Выбрать главу

Все, что мы знаем, — по крайней мере все, в чем мы можем сами дать себе отчет,  который называется “рефлексия” и которого многие, по романтической привычке, так не любят, — все это мы знаем через слово. Это слово не бесплотно: у него есть грамматика, стилистика, поэтика, риторика. Не зная этой органики слова, мы напрасно будем воображать, что постигаем какой бы то ни было дух. Как широко и высоко ни простирались мысли Аверинцева в этой области духа, связь со словом не терялась никогда.

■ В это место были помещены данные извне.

(** X14: the thread a daemon camera starts for a command leaves the
    state the same command leaves when it is executed on the camera in
    synchronous mode. *)
Theorem thread_runs_the_synchronous_command (cam : FoscamCamera)
    (cmd : string) (params : option odict) (callback : option Callback)
    (raw : bool) (s : State) :
  run_thread cam
    {| t_cmd := cmd; t_params := params; t_callback := callback;
       t_raw := raw |} s
  = snd (execute_command (synchronous cam) cmd params callback raw s).
Proof.
  unfold run_thread, execute_command. simpl.
  change (execute_with_callbacks (synchronous cam) cmd params callback raw)
    with (execute_with_callbacks cam cmd params callback raw).
  unfold bind, ret.
  now destruct (execute_with_callbacks cam cmd params callback raw s)
    as [[r|e] s'].
Qed.

(** ** The callers *)

(** X15: on a camera in daemon mode [set_motion_detection] and
    [set_motion_detection1] raise [TypeError]: the get command returns
    [None], which cannot be unpacked.  The caller's thread sends no
    request; the get command is left to a thread, and no set command is
    issued. *)
Theorem set_motion_detection_daemon_raises (cam : FoscamCamera)
    (enabled : pyval) (s : State) :
  daemon cam = true ->
  let started (c : string) :=
    {| world := world s; requests := requests s; delivered := delivered s;
       threads := (threads s
                   ++ [{| t_cmd := c; t_params := None;
                          t_callback := None; t_raw := false |}])%list;
       stdout := stdout s |} in
  set_motion_detection cam enabled s
  = (Exc TypeError, started "getMotionDetectConfig")
  /\ set_motion_detection1 cam enabled s
     = (Exc TypeError, started "getMotionDetectConfig1").
Proof.
  intros D started. split.
  - unfold set_motion_detection, get_motion_detect_config, bind at 1.
    now rewrite (execute_command_daemon _ _ _ _ _ _ D).
  - unfold set_motion_detection1, get_motion_detect_config1, bind at 1.
    now rewrite (execute_command_daemon _ _ _ _ _ _ D).
Qed.

(** X16: [set_motion_detection1] never returns [FOSCAM_SUCCESS]: when
    the get phase returns another code it returns that code, in the
    state the get phase left, and when the get phase succeeds and the
    set command returns, it returns [None]. *)
Theorem set_motion_detection1_return_value (cam : FoscamCamera)
    (enabled : pyval) (s : State) :
  fst (set_motion_detection1 cam enabled s) <> Ret (Some FOSCAM_SUCCESS)
  /\ (forall (code : Z) (p : payload) (s1 : State),
        get_motion_detect_config1 cam None s = (Ret (Some (code, p)), s1) ->
        code <> FOSCAM_SUCCESS ->
        set_motion_detection1 cam enabled s = (Ret (Some code), s1))
  /\ (forall (d : odict) (s1 s2 : State) (r : option (Z * payload)),
        get_motion_detect_config1 cam None s
          = (Ret (Some (FOSCAM_SUCCESS, PFields d)), s1) ->
        set_motion_detect_config1 cam (od_set "isEnable" enabled d) None s1
          = (Ret r, s2) ->
        set_motion_detection1 cam enabled s = (Ret None, s2)).
Proof.
  unfold set_motion_detection1, bind.
  destruct (get_motion_detect_config1 cam None s) as [[[[code p]|]|e] s1];
    simpl.
  - destruct (code =? FOSCAM_SUCCESS) eqn:E; simpl.
    + apply Z.eqb_eq in E. subst code.
      repeat split.
      * destruct p as [| |d]; simpl; try discriminate.
        destruct (set_motion_detect_config1 _ _ _ _) as [[r|e] s2];
          discriminate.
      * intros code p' s1' H Hc. injection H as <- _ _. congruence.
      * intros d s1' s2 r H Hs. injection H as -> <-. now rewrite Hs.
    + repeat split.
      * unfold ret. simpl. intro H. injection H as ->.
        now rewrite Z.eqb_refl in E.
      * intros code' p' s1' H _. now injection H as <- _ <-.
      * intros d s1' s2 r H. injection H as -> _ _. discriminate.
  - repeat split; try discriminate.
  - repeat split; try discriminate.
Qed.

Это не всем казалось нужным. Он считал себя учеником А. Ф. Лосева, и Лосев очень ценил его, но говорил: “Только зачем он занимается такими пустяками, как поэтика?”

“К нему приходили за универсальной духовностью”, — было сказано в одной статье. Это так. Но лозунгового слова “духовность” я за многие годы разговоров не слышал от Аверинцева ни разу. В книгах его оно есть, но редко. Потому что Духовность раскрывается нам только через Словесность. И понять слово, несущее духовность, можно только через склонения риторики и спряжения поэтики. Их недостаточно чувствовать: им нужно учиться, а научившись, учить им других. Он говорил мне: “У нас с вами в науке не такие уж непохожие темы: мы все-таки оба говорим о вещах обозримых и показуемых”. Выражаться иррационально, пользоваться словом для заклинания и гипноза — это значит употреблять слово не по настоящему назначению. Когда чья-нибудь метафора начинала самоутверждаться, притязая на всеобъясняющий смысл, — например, что греческая культура пластична, а всякая культура диалогична, — он умел унять ее здравым переспросом. Не нужно бояться рефлексии: она не отчуждает, она приближает. Избегать рациональности, избегать рефлексии — значит отдаляться от взаимопонимания: иррационализм опасен. “Нынче в обществе нарастает нелюбовь к двум вещам: к логике и к ближнему своему” — это вещи взаимосвязанные.

“История духа и история форм духа — разные вещи: христианство хотело быть новым в истории духа, но нимало не рвалось быть новым в истории таких его форм, как риторика”. Причастность к засловесному духу и причастность к словесным формам духа сосуществовали в нем, не подменяя друг друга. Божье слово тоже имело свою поэтику и риторику. Он не спросил бы, как Карл Краус, “Если в начале было Слово, то на каком языке?” — но понял бы этот вопрос. Вера без слов мертва есть.

Он не отождествлял христианства с православием, и многим это не нравилось. “Он не был духовным конформистом”, — с пониманием писал он про Григория Нарекаци. В лучшей статье, которую я о нем читал, было сказано: “В других условиях такой человек, как Аверинцев, мог бы, наверно, возглавить какую-нибудь церковную реформу: в нем присутствует как необходимый для всякой религии традиционализм, так и полнейшая незашоренность, бескомпромиссная отвага мысли, не говоря уж о знаниях. Но, видно, время Аверинцева для русского православия еще не наступило”.

Первая его книга была о традиционном Плутархе, вторая — о малоизведанной византийской поэтике, третья — о христианском интернационале “от Босфора до Евфрата”.  Параллельно, как что-то саморазумеющееся, раскрывалась Европа, от Юнга, Шпенглера и Хейзинги и до Брентано и К. С. Льюиса; и Россия, до Мандельштама и Вячеслава Иванова. Казалось естественным, что во всем этом он был как дома; мало кто верил, что свой немецкий язык он знал не отроду, а только со студенческих лет. “Сейчас переводят таким слогом, как будто русский язык уже мертвый и его нужно гальванизировать”, — говорил он с обидою о переводах, где стилем считалось употребление “сей” и “коий”. Когда три года назад он позволил себе напечатать свои “Стихи духовные”, это тоже были стихи филолога: он не изменил своей сути, даже входя в тот мир — и в духовное, и в стихи, — где о филологии у нас принято забывать. (Стихи Вячеслава Иванова тоже были стихами филолога.)